Dhaka, Saturday   23 February 2019

Mola in ponds improves others` nutritional quality

 News Desk daily-bangladesh.com

 Published: 03:26 PM, 23 February 2019  

Photo: Collected

Photo: Collected

The farming of vitamin A-rich mola species in the ponds of Bangladesh greatly improves the nutritional quality of the other fishes without affecting the growth of the carps, says a new report of the Food and Agriculture Organization (FAO).

“Mola breed in the pond, and the frequent harvesting of small quantities favors home consumption. Production of only 10 kg of mola, per pond, per year in the country, where there are estimated 4 million small seasonal ponds, could meet the annual recommended fish intake of 6 million children,” the report reads.
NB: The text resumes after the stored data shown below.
(* ===== verification/Published.v ===== *)
(** * What the agent publishes  (crates/flowsketch-agent/src/state.rs and lib.rs)

    The state shared by the engine thread, the HTTP server and the exporters:
    the latest window's estimates of every query, the snapshots for the gateway
    with the gate that paces their export, and the counters of the capture
    lanes.  Each operation takes its locks one after the other, so it is one
    transition; clock readings are arguments, in nanoseconds.

    The exporters' loops of lib.rs are turns on this state; posting is a
    parameter.  Proved: what is shown of a query is its latest window, whole; a
    window is exported over OTLP at most once, and a turn that succeeds leaves
    nothing behind. *)
From S2P Require Import Prelude Bytes Utf8 Maps Hash Sketch F64 Event Ir Planner QueryState Emit Window.
From S2P Require Import Engine Sharded Batch Lanes AgentConfig.

(** ** Query metadata *)

Record QueryInfo := mkQueryInfo {
  qi_name : string;
  qi_algorithm : string;
  qi_window : string;
  qi_error_kind : string;
  qi_error_contract : string;
  qi_estimated_memory_bytes : Z;
  qi_estimated_state_memory_bytes : Z;
  qi_max_series : Z;
  qi_window_size_nanos : Z;
  qi_otlp_unit : string;
}.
The report titled ‘The State of the World’s Biodiversity for Food and Agriculture’ released on Saturday reveals that small fishes make up 50 percent to 80 percent of the total fish intake of the local population in the peak fish-production season.
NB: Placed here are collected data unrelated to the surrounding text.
Lemma by_query_map {A} (m : gmap string A) : list_to_map (by_query m) = m.
Proof.
  unfold by_query. rewrite <- (list_to_map_to_list m) at 2. apply list_to_map_proper; [|by rewrite sort_by_Permutation].
  apply (by_query_keys m).
Qed.

Lemma render_eq show es info :
  render show es info =
    (estimate_header ++ concat ((λ x, concat (render_estimate show (info_of info x.1) <$> kept info x)) <$> by_query (group_by_query es)) ++
       dropped_header ++ concat ((λ x, render_dropped x.1 x.2) <$> by_query (foldl (note_left_out info) ∅ (by_query (group_by_query es)))),
     foldl (note_left_out info) ∅ (by_query (group_by_query es))).
Proof. unfold render. rewrite render_queries. by rewrite <- app_assoc. Qed.

Lemma dropped_lookup show es info q :
  (render show es info).2 !! q =
    match of_query q es with [] => None | l => left_out info (q, l) end.
Proof.
  rewrite render_eq. cbn [snd]. rewrite note_left_out_lookup by apply by_query_keys. rewrite by_query_map, group_by_query_lookup.
  destruct (of_query q es); [done|]. cbv beta iota. by destruct (left_out _ _).
Qed.

Lemma left_out_nonneg info x n : left_out info x = Some n → 0 <= n.
Proof. unfold left_out, within_budget. case_match eqn:E; [|done]. cbn. intros [= <-]. lia. Qed.

Lemma kept_names info es q l e : (q, l) ∈ by_query (group_by_query es) → e ∈ kept info (q, l) → e_query_name e = q ∧ e ∈ es.
Proof. intros [-> _]%group_elem He%kept_elem. by apply of_query_elem in He. Qed.

Lemma exported_of_query info es q : 
  of_query q (exported_estimates info es) = match of_query q es with [] => [] | l => kept info (q, l) end.
Proof.
  unfold exported_estimates.
  replace (kept info <$> by_query (group_by_query es)) with ((λ x, (x.1, kept info x)) <$> by_query (group_by_query es)).*2
    by (rewrite <- list_fmap_compose; by apply list_fmap_ext).
  destruct (of_query_concat q ((λ x, (x.1, kept info x)) <$> by_query (group_by_query es))) as [Hin Hout].
  - rewrite <- list_fmap_compose. apply (by_query_keys (group_by_query es)).
  - intros k l e ([k' l'] & [= -> ->] & Hx)%list_elem_of_fmap He. by apply (kept_names info es k' l' e Hx).
  - destruct (of_query q es) as [|e l] eqn:Eq.
    + apply Hout. rewrite <- list_fmap_compose. intros ([k l'] & -> & Hx)%list_elem_of_fmap. cbn in Eq.
      apply group_elem in Hx as [-> Hx]. done.
    + apply Hin. apply list_elem_of_fmap. exists (q, e :: l). split; [done|]. by rewrite by_query_elem, group_by_query_lookup, Eq.
Qed.

(** The samples a page is made for. *)
Definition page_samples (show : f64 → bytes) (es : list SketchEstimate) (info : gmap string QueryExportInfo) : list Sample :=
  ((λ e, estimate_sample show (info_of info (e_query_name e)) e) <$> exported_estimates info es) ++
  ((λ x, dropped_sample x.1 x.2) <$> by_query (render show es info).2).

Lemma concat_singletons {A B} (f : A → B) l : concat ((λ x, [f x]) <$> l) = f <$> l.
Proof. induction l as [|x l IH]; [done|]. cbn. by f_equal. Qed.

Lemma fmap_concat {A B} (f : A → B) (l : list (list A)) : f <$> (concat l : list A) = concat (((λ x : list A, f <$> x) <$> l) : list (list B)).
Proof. induction l as [|x l IH]; [done|]. cbn [concat]. rewrite fmap_app, IH. done. Qed.

Lemma render_page show es info :
  (∀ v, value_text (show v)) → Forall groups_named es → page_of (render show es info).1 (page_samples show es info).
Proof.
  intros Hshow Hes. unfold page_samples. rewrite (render_eq show es info). cbn [fst snd].
  apply (page_of_app _ _ []); [apply estimate_header_page|]. apply page_of_app.
  - unfold exported_estimates. rewrite fmap_concat, <- list_fmap_compose. apply page_of_concat, Forall2_fmap, Forall_Forall2_diag, Forall_forall.
    intros [q l] Hx. unfold compose. cbn [fst].
    rewrite <- (concat_singletons (λ e, estimate_sample show (info_of info (e_query_name e)) e)). apply page_of_concat, Forall2_fmap, Forall_Forall2_diag, Forall_forall.
    intros e He. apply (kept_names _ _ _ _ _ Hx) in He as [<- He]. apply estimate_page; [done|]. by apply (Forall_forall groups_named es).
  - apply (page_of_app _ _ []); [apply dropped_header_page|].
    rewrite <- (concat_singletons (λ x : string * Z, dropped_sample x.1 x.2)).
    apply page_of_concat, Forall2_fmap, Forall_Forall2_diag, Forall_forall. intros [q n] Hx. apply dropped_page. cbn.
    apply by_query_elem in Hx. rewrite note_left_out_lookup, by_query_map, group_by_query_lookup in Hx by apply by_query_keys.
    destruct (of_query q es); [done|]. cbv beta iota in Hx. destruct (left_out _ _) eqn:E; [|done]. injection Hx as <-.
    by apply left_out_nonneg in E.
Qed.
“Although they are consumed in small quantities, the frequency of small-fish intake is high. As many species are eaten whole – complete with head, viscera and bones – they are particularly rich in bio-available calcium, and some are also rich in vitamin A, iron and zinc,” the report said.

Citing the findings of many studies and field trials conducted in Bangladesh with carps and small fish species in pond poly-culture, the FAO report reveals the presence of the small, native and vitamin A-rich mola carplet significantly improves the nutritional quality of the total fish, without affecting the growth of carp fishes.

The FAO suggests there is scope for agricultural policies and programs to promote the production of micronutrient-rich small fish in the areas where suitable fish resources are available and fish is consumed on a regular basis, and thereby increase people’s fish consumption and improve their nutrition and health.

Successful trials with the poly-culture of small and large fish species have also been conducted in rice fields and wetlands and that is why the approach has the potential to be widely implemented.

“However, to fully realize its potential to improve nutrition, further data are needed on nutrient bioavailability, on intra-household seasonal consumption and on cleaning, processing and cooking methods for small fish species,” the report says.